* _What you are asked to do_:
All entries should be output exactly as they stand.

Stored data:

* * * * *

(* ===== verification/Sysproc.v ===== *)
(** * System calls on processes, threads and semaphores ([sysproc.c],
    [syslwp.c], [syssemaphore.c], [sysrwlock.c])

    A call that gives up its kernel stack ends with [Leave]; [sys_sleep] and
    [sys_xem_wait] stop with [Asleep] where they sleep. *)
From Stdlib Require Import ZArith Lia.
From stdpp Require Import base list gmap strings.
From S2P Require Import Prelude Params Mmu Bytes Cstring Spinlock Proc Sched SchedInv Kern Sleeplock FsData Bio Log Demo Semaphore Kalloc Fs Pipe Vm File Life Lwp Syscall.
#[local] Open Scope Z_scope.
#[local] Open Scope kernel_scope.

Section calls.
Context `{Layout} {E : Type} `{Sub E fsstate} `{Sub E kmem} `{Sub E filest} `{Sub E semst} `{DevSw (kstate E)}.
Abbreviation K := (kstate E).

(** ** [sysproc.c] *)

Definition sys_fork : M K Z := fork.

Definition sys_exit : M K sysres := exit_enter ;;; ret (Leave ToScheduler).

Definition sys_wait : M K sysres :=
  r <~ wait_enter;
  ret match r with Some id => Ret id | None => Leave ToScheduler end.

Definition sys_kill : M K Z := or_fail (argint 0) kill.

Definition sys_getpid : M K Z := p <~ my; ret (pid p).

(** [myproc()->parent] is followed without a test. *)
Definition sys_getppid : M K Z :=
  p <~ my; i <~ deref (parent p); q <~ proc_at i; ret (pid q).

Definition sys_sbrk : M K Z :=
  or_fail (argint 0) (fun n =>
    p <~ my;
    r <~ growproc n;
    ret (if r <? 0 then -1 else i32 (sz p))).

(** [ticks - ticks0 < n] compares unsigned numbers. *)
Definition sys_sleep : M K Z :=
  or_fail (argint 0) (fun n =>
    acquire_k tickslock ;;;
    ticks0 <~ gets ticks;
    loop NPROC (fun _ : unit =>
      t <~ gets ticks;
      if u32 (t - ticks0) <? u32 n then
        p <~ my;
        if negb (killed p =? 0) then release_k tickslock ;;; ret (inr (-1))
        else k_sleep (T := E) ticks_chan tickslock ;;; ret (inl tt)
      else release_k tickslock ;;; ret (inr 0)) tt).

Definition sys_uptime : M K Z :=
  acquire_k tickslock ;;;
  xticks <~ gets ticks;
  release_k tickslock ;;;
  ret (i32 xticks).

(** [yield] up to the switch. *)
Definition sys_yield : M K sysres :=
  h <~ yield_enter;
  match h with
  | Stay => r <~ yield_exit; ret (Ret r)
  | _ => ret (Leave h)
  end.

Definition sys_getlev : M K Z := getlev.

Definition sys_set_cpu_share : M K Z := or_fail (argint 0) set_cpu_share.

(** ** [syslwp.c] *)

(** [argptr(0, (char** )&thread, sizeof(thread))] checks the 4 bytes of a
    pointer; [*thread] has 8. *)
Definition sys_thread_create : M K Z :=
  or_fail (argptr 0 4) (fun thread =>
  or_fail (argptr 1 4) (fun start_routine =>
  or_fail (argptr 2 4) (fun arg =>
    thread_create thread start_routine arg))).

Definition sys_thread_exit : M K sysres :=
  o <~ argptr 0 4;
  match o with
  | None => ret (Ret (-1))
  | Some rv => h <~ thread_exit rv; ret match h with Stay => Ret 0 | _ => Leave h end
  end.

(** The arguments: the thread, by its id and its group, and [retval]. *)
Definition join_args : M K (option (Z * Z * Z)) :=
  p <~ my;
  let addr := u32 (esp (tf p) + 4) in
  if (ustack p <=? addr) || (ustack p <? u32 (addr + 8)) then ret None
  else
    t <~ user_load (pgdir p) addr 8;
    let addr := u32 (addr + 8) in
    if (ustack p <=? addr) || (ustack p <? u32 (addr + 4)) then ret None
    else
      r <~ user_load (pgdir p) addr 4;
      ret (Some (i32 (get32 t 0), i32 (get32 t 4), get32 r 0)).

Definition sys_thread_join : M K sysres :=
  o <~ join_args;
  match o with
  | None => ret (Ret (-1))
  | Some (tid, gid, rv) =>
      r <~ thread_join tid gid rv;
      ret match r with inl v => Ret v | inr h => Leave h end
  end.

(** ** [syssemaphore.c], [sysrwlock.c] *)

(** The address of a pointer argument, checked against [ustack]. *)
Definition get_xemt : M K Z :=
  p <~ my;
  let addr := u32 (esp (tf p) + 4) in
  ret (if (ustack p <=? addr) || (ustack p <? u32 (addr + 4)) then 0 else addr).
Definition get_rwlockt : M K Z := get_xemt.

(** The argument is used as a pointer without a check. *)
Definition sys_xem_init : M K Z := or_fail (argint 0) (fun a => xem_init (u32 a)).
Definition sys_xem_wait : M K Z := or_fail (argint 0) (fun a => xem_wait (u32 a)).
Definition sys_xem_post : M K Z := or_fail (argint 0) (fun a => xem_post (u32 a)).

(** The checks cover the 4 bytes of a pointer. *)
Definition sys_rwlock_init : M K Z := or_fail (argptr 0 4) rwlock_init.
Definition sys_rwlock_acquire_readlock : M K Z := or_fail (argptr 0 4) rwlock_acquire_readlock.
Definition sys_rwlock_acquire_writelock : M K Z := or_fail (argptr 0 4) rwlock_acquire_writelock.
Definition sys_rwlock_release_readlock : M K Z := or_fail (argptr 0 4) rwlock_release_readlock.
Definition sys_rwlock_release_writelock : M K Z := or_fail (argptr 0 4) rwlock_release_writelock.
End calls.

* * * * *

* _Response below_:
(* ===== verification/Sysproc.v ===== *)
(** * System calls on processes, threads and semaphores ([sysproc.c],
    [syslwp.c], [syssemaphore.c], [sysrwlock.c])

    A call that gives up its kernel stack ends with [Leave]; [sys_sleep] and
    [sys_xem_wait] stop with [Asleep] where they sleep. *)
From Stdlib Require Import ZArith Lia.
From stdpp Require Import base list gmap strings.
From S2P Require Import Prelude Params Mmu Bytes Cstring Spinlock Proc Sched SchedInv Kern Sleeplock FsData Bio Log Demo Semaphore Kalloc Fs Pipe Vm File Life Lwp Syscall.
#[local] Open Scope Z_scope.
#[local] Open Scope kernel_scope.

Section calls.
Context `{Layout} {E : Type} `{Sub E fsstate} `{Sub E kmem} `{Sub E filest} `{Sub E semst} `{DevSw (kstate E)}.
Abbreviation K := (kstate E).

(** ** [sysproc.c] *)

Definition sys_fork : M K Z := fork.

Definition sys_exit : M K sysres := exit_enter ;;; ret (Leave ToScheduler).

Definition sys_wait : M K sysres :=
  r <~ wait_enter;
  ret match r with Some id => Ret id | None => Leave ToScheduler end.

Definition sys_kill : M K Z := or_fail (argint 0) kill.

Definition sys_getpid : M K Z := p <~ my; ret (pid p).

(** [myproc()->parent] is followed without a test. *)
Definition sys_getppid : M K Z :=
  p <~ my; i <~ deref (parent p); q <~ proc_at i; ret (pid q).

Definition sys_sbrk : M K Z :=
  or_fail (argint 0) (fun n =>
    p <~ my;
    r <~ growproc n;
    ret (if r <? 0 then -1 else i32 (sz p))).

(** [ticks - ticks0 < n] compares unsigned numbers. *)
Definition sys_sleep : M K Z :=
  or_fail (argint 0) (fun n =>
    acquire_k tickslock ;;;
    ticks0 <~ gets ticks;
    loop NPROC (fun _ : unit =>
      t <~ gets ticks;
      if u32 (t - ticks0) <? u32 n then
        p <~ my;
        if negb (killed p =? 0) then release_k tickslock ;;; ret (inr (-1))
        else k_sleep (T := E) ticks_chan tickslock ;;; ret (inl tt)
      else release_k tickslock ;;; ret (inr 0)) tt).

Definition sys_uptime : M K Z :=
  acquire_k tickslock ;;;
  xticks <~ gets ticks;
  release_k tickslock ;;;
  ret (i32 xticks).

(** [yield] up to the switch. *)
Definition sys_yield : M K sysres :=
  h <~ yield_enter;
  match h with
  | Stay => r <~ yield_exit; ret (Ret r)
  | _ => ret (Leave h)
  end.

Definition sys_getlev : M K Z := getlev.

Definition sys_set_cpu_share : M K Z := or_fail (argint 0) set_cpu_share.

(** ** [syslwp.c] *)

(** [argptr(0, (char** )&thread, sizeof(thread))] checks the 4 bytes of a
    pointer; [*thread] has 8. *)
Definition sys_thread_create : M K Z :=
  or_fail (argptr 0 4) (fun thread =>
  or_fail (argptr 1 4) (fun start_routine =>
  or_fail (argptr 2 4) (fun arg =>
    thread_create thread start_routine arg))).

Definition sys_thread_exit : M K sysres :=
  o <~ argptr 0 4;
  match o with
  | None => ret (Ret (-1))
  | Some rv => h <~ thread_exit rv; ret match h with Stay => Ret 0 | _ => Leave h end
  end.

(** The arguments: the thread, by its id and its group, and [retval]. *)
Definition join_args : M K (option (Z * Z * Z)) :=
  p <~ my;
  let addr := u32 (esp (tf p) + 4) in
  if (ustack p <=? addr) || (ustack p <? u32 (addr + 8)) then ret None
  else
    t <~ user_load (pgdir p) addr 8;
    let addr := u32 (addr + 8) in
    if (ustack p <=? addr) || (ustack p <? u32 (addr + 4)) then ret None
    else
      r <~ user_load (pgdir p) addr 4;
      ret (Some (i32 (get32 t 0), i32 (get32 t 4), get32 r 0)).

Definition sys_thread_join : M K sysres :=
  o <~ join_args;
  match o with
  | None => ret (Ret (-1))
  | Some (tid, gid, rv) =>
      r <~ thread_join tid gid rv;
      ret match r with inl v => Ret v | inr h => Leave h end
  end.

(** ** [syssemaphore.c], [sysrwlock.c] *)

(** The address of a pointer argument, checked against [ustack]. *)
Definition get_xemt : M K Z :=
  p <~ my;
  let addr := u32 (esp (tf p) + 4) in
  ret (if (ustack p <=? addr) || (ustack p <? u32 (addr + 4)) then 0 else addr).
Definition get_rwlockt : M K Z := get_xemt.

(** The argument is used as a pointer without a check. *)
Definition sys_xem_init : M K Z := or_fail (argint 0) (fun a => xem_init (u32 a)).
Definition sys_xem_wait : M K Z := or_fail (argint 0) (fun a => xem_wait (u32 a)).
Definition sys_xem_post : M K Z := or_fail (argint 0) (fun a => xem_post (u32 a)).

(** The checks cover the 4 bytes of a pointer. *)
Definition sys_rwlock_init : M K Z := or_fail (argptr 0 4) rwlock_init.
Definition sys_rwlock_acquire_readlock : M K Z := or_fail (argptr 0 4) rwlock_acquire_readlock.
Definition sys_rwlock_acquire_writelock : M K Z := or_fail (argptr 0 4) rwlock_acquire_writelock.
Definition sys_rwlock_release_readlock : M K Z := or_fail (argptr 0 4) rwlock_release_readlock.
Definition sys_rwlock_release_writelock : M K Z := or_fail (argptr 0 4) rwlock_release_writelock.
End calls.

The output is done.